This creates a risk: if a commercial development project is allowed to proceed without respect to the future real estate needs of the railroad, then Caltrain will be constricted and unable to build the optimal infrastructure to support future growth.
Additional Land Needed For Caltrain
Caltrain and Samtrans have extensive land holdings at the Redwood City transit center. Still, just a bit more is needed to build a high-functioning piece of infrastructure, and be could traded for other parcels. Click to expand the map:
|Land needed for future expanded station in Redwood City (shaded green)|
|The absolute worst way to build it.|
Existence of this city rendering is
reason enough to be concerned.
- Think Big. Redwood City is one of the few stops on the peninsula rail corridor not surrounded by a sea of low-density single-family housing. Intensive land use and transportation must fit together to achieve a dynamic yet sustainable low-carbon future.
- Form follows function. No amount of architectural flourish or amenity can make up for a poor station design. Optimize for convenient access, easy transfers between trains and buses, short walks, direct and intuitive routes.
- Put the station at the center of the action, right over Broadway. Don't shove it to the north, out of the way of the development. The city rendering at right shows precisely what NOT to do.
- Configure the station as two island platforms to facilitate cross-platform transfers, without time-consuming vertical circulation or platform changes. The Caltrain business plan's staff-recommended service vision relies entirely on these Redwood City cross-platform transfers; every single train that pulls into Redwood City will make a timed transfer to another same-direction train docked at the opposite edge of the same platform. Denoting express tracks as 'F' for Fast and local tracks as 'S' for Slow, the optimal layout is FSSF with two islands, resulting in F-platform-SS-platform-F. Again, the city rendering shows precisely what NOT to do: passengers would not only have to change platforms, but also cross the tracks at grade.
- Elevate the train station to reconnect the street grid and make the railroad permeable to pedestrians, bikes, and other traffic. A busy four-track station is fundamentally incompatible with at-grade railroad crossings, and the only reasonable way to grade separate at this location is by elevating the entire station. Obstacles to pedestrian circulation such as the Jefferson Avenue underpass would be removed. Once again, the at-grade city rendering shows what NOT to do.
- Use four-track approaches from the north and the south. Cross-platform transfers are most efficient if trains do not have to arrive and depart sequentially using the same track, which adds about 3 minutes of delay. The best transfer is one where the two same-direction trains can arrive and depart simultaneously on their own separate tracks. Temporal separation is efficiently established by having the local train stop one station away from Redwood City (southbound at San Carlos or northbound at a new Fair Oaks station at Fifth Avenue) at each end of a new four-track segment that will ultimately measure four miles. In this arrangement, the express trains naturally gain on the local trains without a single passenger being delayed at Redwood City.

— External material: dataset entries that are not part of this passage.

(** * EIP-7980: Ed25519 transaction signature verification

    A shallow embedding of the Go package of the repository (package [main],
    with [Verify], [deriveAddress], [ParseSignatureInfo] and [ToBytes]) and of
    the copy of [Verify] that lives in package [test], together with the
    properties of the specification that concern them.

    Go values are modelled as follows.
    - [[]byte], [[N]byte]: lists of [Byte.byte]; the length of an array is a
      typing invariant of the Go program and is proved where it matters.
    - [int] and untyped integer constants: [Z].
    - [(T, error)]: a pair of a [T] and an [option] of the error value, [None]
      being Go's [nil].
    - a function that may panic and that calls into the cryptographic
      libraries: a computation of the monad [go], which carries the outcome
      (a value or a panic) and the log of the library calls made so far. *)

From Stdlib Require Import ZArith List String Ascii Bool Lia.
From Stdlib Require Import Strings.Byte DecimalString.
From Bignums Require Import BigZ.
Import ListNotations.

Local Open Scope Z_scope.

(** ** Bytes and byte slices *)

Definition bytes : Type := list byte.

Definition len {A : Type} (s : list A) : Z := Z.of_nat (List.length s).

Definition byte_to_Z (b : byte) : Z := Z.of_N (Byte.to_N b).

Definition byte_of_Z (z : Z) : byte :=
  match Byte.of_N (Z.to_N (z mod 256)) with
  | Some b => b
  | None => x00
  end.

Definition byte_xor (x y : byte) : byte :=
  byte_of_Z (Z.lxor (byte_to_Z x) (byte_to_Z y)).

(** [make([]byte, n)], and the zero value of [[n]byte]. *)
Definition make (n : Z) : bytes := repeat x00 (Z.to_nat n).

(** The builtin [copy(dst, src)]: it overwrites the first
    [min(len(dst), len(src))] bytes of [dst] and never panics.  The result is
    the new content of [dst]. *)
Definition copy (dst src : bytes) : bytes :=
  let n := Nat.min (List.length dst) (List.length src) in
  firstn n src ++ skipn n dst.

(** ** The monad of Go computations *)

(** Calls into the two cryptographic libraries, in the order they are made. *)
Inductive call : Type :=
| call_ed25519_Verify (publicKey message sig : bytes)
| call_sha3_NewLegacyKeccak256
| call_hash_Write (p : bytes)
| call_hash_Sum (b : bytes).

Inductive outcome (A : Type) : Type :=
| Returned (a : A)
| Panicked (msg : string).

- Include turn-back tracks. Preserve room in the right of way north and south of the station for turn back pocket sidings, between the central slow tracks. Dumbarton rail corridor trains may not necessarily "interline" or continue on the peninsula rail corridor, so it's important to give them a convenient place to transfer and turn around without fouling other train traffic on the express tracks (hence FSSF arrangement). Same thing for a possible San Mateo local, which could serve the more densely spaced stops north of Redwood City.

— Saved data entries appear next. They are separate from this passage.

Lemma clear_removes_every_icon_witness :
  let p := {| Ctl.enabled := true; Ctl.transitionMode := Ctl.Full;
              Ctl.initialEmoji := [0xD83D; 0xDC40] |} in
  let s' := Ctl.run asciiLower p (Ctl.ChainStep <$> replicate 11 (Rejected "gone"))
              (Ctl.clear p (Ctl.init 0)) in
  Ctl.chain s' = [] ∧ Ctl.activeEmoji s' = None ∧ Ctl.finished s' = true
  ∧ Ctl.reactsOf (Ctl.log s') = [].
Proof.
  destruct (clear_removes_every_icon asciiLower
              {| Ctl.enabled := true; Ctl.transitionMode := Ctl.Full;
                 Ctl.initialEmoji := [0xD83D; 0xDC40] |}
              (replicate 11 (Rejected "gone")) (Ctl.init 0))
    as (Hc & _ & Hre & Ha & Hf & _); [reflexivity|reflexivity|simpl; lia|].
  exact (conj Hc (conj Ha (conj Hf Hre))).
Defined.

(** ** The debounce of the controller *)

Section CtlDebounce.

Import Ctl.

Variable toLowerCase : jsstring → jsstring.
Variable p : params.

Local Abbreviation step' := (step toLowerCase p).
Local Abbreviation run' := (run toLowerCase p).

Lemma resolveToolStatusEmoji_cases (toolName : option jsstring) :
  let e := resolveToolStatusEmoji toLowerCase toolName in
  e = DISCORD_STATUS_TOOL_EMOJI ∨ e = DISCORD_STATUS_CODING_EMOJI
  ∨ e = DISCORD_STATUS_WEB_EMOJI.
Proof. cbn zeta. unfold resolveToolStatusEmoji. repeat case_match; auto. Qed.

Lemma progress_emoji (ev : event) (e : jsstring) :
  emojiOf toLowerCase ev = Some e →
  truthy e = true ∧ e ≠ DISCORD_STATUS_STALL_SOFT_EMOJI.
Proof.
  destruct ev; simpl; try done; intros [= <-]; [done|].
  by destruct (resolveToolStatusEmoji_cases toolName) as [->|[->| ->]].
Qed.

(** A progress signal on a controller that is still running. *)
Lemma progress_step_live (sig : event) (e : jsstring) (s : state) :
  transitionsAllowed p = true → finished s = false →
  semanticPhase s ≠ PTerminal → emojiOf toLowerCase sig = Some e →
  let s' := step' sig s in
  chain s' = chain s ∧ log s' = log s ∧ activeEmoji s' = activeEmoji s
  ∧ finished s' = false ∧ semanticPhase s' = PActive ∧ now s' = now s
  ∧ (e ≠ initialEmoji p →
       pendingEmoji s' = Some e
       ∧ pendingTimer s' = TArmed (now s + DISCORD_STATUS_DEBOUNCE_MS)
       ∧ pendingAllowRegression s' = false).
Proof.
  intros Hta Hfin Hph He.
  destruct (progress_emoji sig e He) as [Htruthy Hsoft].
  assert (Hen : enabled p = true).
  { unfold transitionsAllowed in Hta. by apply andb_prop in Hta as [? _]. }
  assert (Hstep : step' sig s = setPhase p e s).
  { destruct sig; simpl in He; try done; by injection He as <-. }
  cbn zeta. rewrite Hstep. unfold setPhase. rewrite Hta, Hfin. cbn [negb orb].
  assert (Htr : transitionSemanticPhase PActive s
                = (true, setSemanticPhase PActive s)).
  { unfold transitionSemanticPhase.
    rewrite bool_decide_eq_false_2 by done. by destruct (semanticPhase s). }
  rewrite Htr. cbn [negb].
  unfold scheduleStallTimers. rewrite Hta. cbn [negb orb finished setSemanticPhase].
  rewrite Hfin. unfold requestEmoji. rewrite Hen, Htruthy. cbn [negb orb].
  unfold regressionBlocked, hasReachedActivePhase. cbn.
  rewrite (bool_decide_eq_false_2 (e = DISCORD_STATUS_STALL_SOFT_EMOJI)) by done.
  cbn. case_bool_decide as Hinit; cbn.
  - by split_and!.
  - by split_and!.
Qed.

Lemma burst_run (pre : list event) (s : state) :
  transitionsAllowed p = true → finished s = false →
  semanticPhase s ≠ PTerminal → forallb burstEvent pre = true →
  let s' := run' pre s in
  chain s' = chain s ∧ log s' = log s ∧ activeEmoji s' = activeEmoji s
  ∧ finished s' = false ∧ semanticPhase s' ≠ PTerminal.
Proof.
  intros Hta. revert s. induction pre as [|ev pre IH]; intros s Hfin Hph Hb;
    cbn zeta; [done|].
  simpl in Hb. apply andb_prop in Hb as [Hev Hpre]. cbn [run foldl].
  change (foldl _ ?a ?l) with (run' l a).
  assert (Hstep : chain (step' ev s) = chain s ∧ log (step' ev s) = log s
                  ∧ activeEmoji (step' ev s) = activeEmoji s
                  ∧ finished (step' ev s) = false
                  ∧ semanticPhase (step' ev s) ≠ PTerminal).
  { destruct (emojiOf toLowerCase ev) as [e|] eqn:He.
    - destruct (progress_step_live ev e s Hta Hfin Hph He)
        as (? & ? & ? & ? & Hact & _).
      split_and!; [done..|]. by rewrite Hact.
    - destruct ev; simplify_eq/=. done. }
  destruct Hstep as (Hc & Hl & Ha & Hf & Hp).
  destruct (IH (step' ev s) Hf Hp Hpre) as (Hc' & Hl' & Ha' & Hf' & Hp').
  cbn zeta in *. rewrite Hc', Hl', Ha'. by split_and!.
Qed.

(** X10.  Debounced requests coalesce, and the latest one wins.  Take a
    controller that is running (transitions allowed, not finished, not
    terminal), any burst of progress signals and time passing, and one more
    progress signal for an icon that is not the initial one.  Nothing has
    been queued or sent by then; the icon of the last signal, and only it,
    waits in the debounce, due 150 ms after that signal.  The timer cannot
    run earlier; when it runs, exactly one closure is queued, for that icon,
    unless the icon is already the active one. *)
Theorem debounce_latest_request_wins (pre : list event) (sig : event)
    (e : jsstring) (dt : Z) (s : state) :
  transitionsAllowed p = true → finished s = false →
  semanticPhase s ≠ PTerminal →
  forallb burstEvent pre = true →
  emojiOf toLowerCase sig = Some e → e ≠ initialEmoji p →
  (150 ≤ dt)%Z →
  let s1 := step' sig (run' pre s) in
  let s2 := step' FirePending (step' (Advance dt) s1) in
  chain s1 = chain s ∧ log s1 = log s
  ∧ pendingEmoji s1 = Some e ∧ pendingTimer s1 = TArmed (now s1 + 150)
  ∧ step' FirePending s1 = s1
  ∧ chain s2 = (if bool_decide (Some e = activeEmoji s)
                then chain s else chain s ++ [Apply e])
  ∧ pendingEmoji s2 = None ∧ pendingTimer s2 = TNull ∧ log s2 = log s.
Proof.
  intros Hta Hfin Hph Hb He Hinit Hdt.
  destruct (progress_emoji sig e He) as [Htruthy Hsoft].
  destruct (burst_run pre s Hta Hfin Hph Hb) as (Hc & Hl & Ha & Hf & Hp).
  destruct (progress_step_live sig e (run' pre s) Hta Hf Hp He)
    as (Hc1 & Hl1 & Ha1 & Hf1 & Hp1 & Hn1 & Hpend).
  destruct (Hpend Hinit) as (Hpe & Hpt & Hallow).
  cbn zeta in *. set (s1 := step' sig (run' pre s)) in *.
  unfold DISCORD_STATUS_DEBOUNCE_MS in Hpt. rewrite <-Hn1 in Hpt.
  assert (Hearly : step' FirePending s1 = s1).
  { simpl. rewrite Hpt. simpl. by rewrite (proj2 (Z.leb_gt _ _)) by lia. }
  assert (Hfire : step' FirePending (step' (Advance dt) s1)
                  = (if bool_decide (Some e = activeEmoji s1)
                     then setPending None TNull false (step' (Advance dt) s1)
                     else applyEmoji e
                            (setPending None TNull false (step' (Advance dt) s1)))).
  { cbn [step]. cbn [pendingTimer now setNow]. rewrite Hpt. cbn [timerDue].
    rewrite (proj2 (Z.leb_le _ _)) by lia.
    unfold pendingCallback. cbn [pendingEmoji pendingAllowRegression setNow].
    rewrite Hpe, Hallow, Htruthy. cbn [negb orb].
    cbn [activeEmoji setPending setNow].
    case_bool_decide as Hsame; [done|].
    unfold regressionBlocked, hasReachedActivePhase.
    cbn [semanticPhase setPending setNow]. rewrite Hp1.
    rewrite (bool_decide_eq_false_2 (e = DISCORD_STATUS_STALL_SOFT_EMOJI)) by done.
    by rewrite (bool_decide_eq_false_2 (e = initialEmoji p)) by done. }
  rewrite Ha1, Ha in Hfire. rewrite Hfire. clear Hfire.
  split_and!; try done; try (by rewrite Hl1);
    destruct (bool_decide (Some e = activeEmoji s)); cbn;
    by rewrite ?Hc1, ?Hc, ?Hl1, ?Hl.
Qed.

End CtlDebounce.

Lemma debounce_latest_request_wins_witness :
  let p := {| Ctl.enabled := true; Ctl.transitionMode := Ctl.Full;
              Ctl.initialEmoji := [0xD83D; 0xDC40] |} in
  let s1 := Ctl.step asciiLower p (Ctl.SetTool (Some (js "web_search")))
              (Ctl.run asciiLower p
                 [Ctl.SetThinking; Ctl.Advance 100; Ctl.SetTool (Some (js "exec"));
                  Ctl.Advance 100] (Ctl.init 0)) in
  let s2 := Ctl.step asciiLower p Ctl.FirePending
              (Ctl.step asciiLower p (Ctl.Advance 150) s1) in
  Ctl.pendingEmoji s1 = Some Ctl.DISCORD_STATUS_WEB_EMOJI
  ∧ Ctl.chain s2 = [Ctl.Apply Ctl.DISCORD_STATUS_WEB_EMOJI].
Proof.
  destruct (debounce_latest_request_wins asciiLower
              {| Ctl.enabled := true; Ctl.transitionMode := Ctl.Full;
                 Ctl.initialEmoji := [0xD83D; 0xDC40] |}
              [Ctl.SetThinking; Ctl.Advance 100; Ctl.SetTool (Some (js "exec"));
               Ctl.Advance 100]
              (Ctl.SetTool (Some (js "web_search")))
              Ctl.DISCORD_STATUS_WEB_EMOJI 150 (Ctl.init 0))
    as (_ & _ & Hpe & _ & _ & Hc & _);
    [reflexivity|reflexivity|discriminate|reflexivity|reflexivity
    |discriminate|lia|].
  exact (conj Hpe Hc).
Defined.

(** ** After the terminal icon of the controller *)

Section CtlTerminal.

Import Ctl.

Variable toLowerCase : jsstring → jsstring.
Variable p : params.

Local Abbreviation step' := (step toLowerCase p).
Local Abbreviation run' := (run toLowerCase p).

Lemma pendingReacts_app (l1 l2 : list task) :
  pendingReacts (l1 ++ l2) = pendingReacts l1 ++ pendingReacts l2.
Proof. unfold pendingReacts. by rewrite fmap_app, concat_app. Qed.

- Don't be constrained by discrete city blocks. It could make sense to build structures or connect them over and across the tracks, more tightly knitting the station complex into surrounding mixed-use neighborhoods. This has some surmountable safety and liability implications, but buildings on top of busy stations are a common feature of successful cities around the world.
- Plan for long 400-meter platforms, not Caltrain's standard 700-foot platform length (again as seen in the city rendering of what NOT to do). While statewide high-speed rail plans currently do not include a stop in Redwood City, it is becoming enough of a destination and a regional transportation node that it makes sense to build a station large enough to future-proof it for service by long high-speed trains, regardless of what the California High-Speed Rail Authority might have to say about it.
- Think ahead about construction sequencing. Redwood City should be grade separated in one project from Whipple to Route 84, including the elevated station, taking advantage of Caltrain's land holdings to minimize the use of temporary tracks. A shoo-fly track would have to be built on Pennsylvania Avenue (within the railroad right of way) to make room for construction of the western two-track viaduct. Trains would begin using the elevated station while a second eastern two-track viaduct is constructed. Pennsylvania Avenue could re-open later, under the new four-track viaduct. Construction sequencing may drive how much extra land is needed for the railroad, so it's important to think it through up front.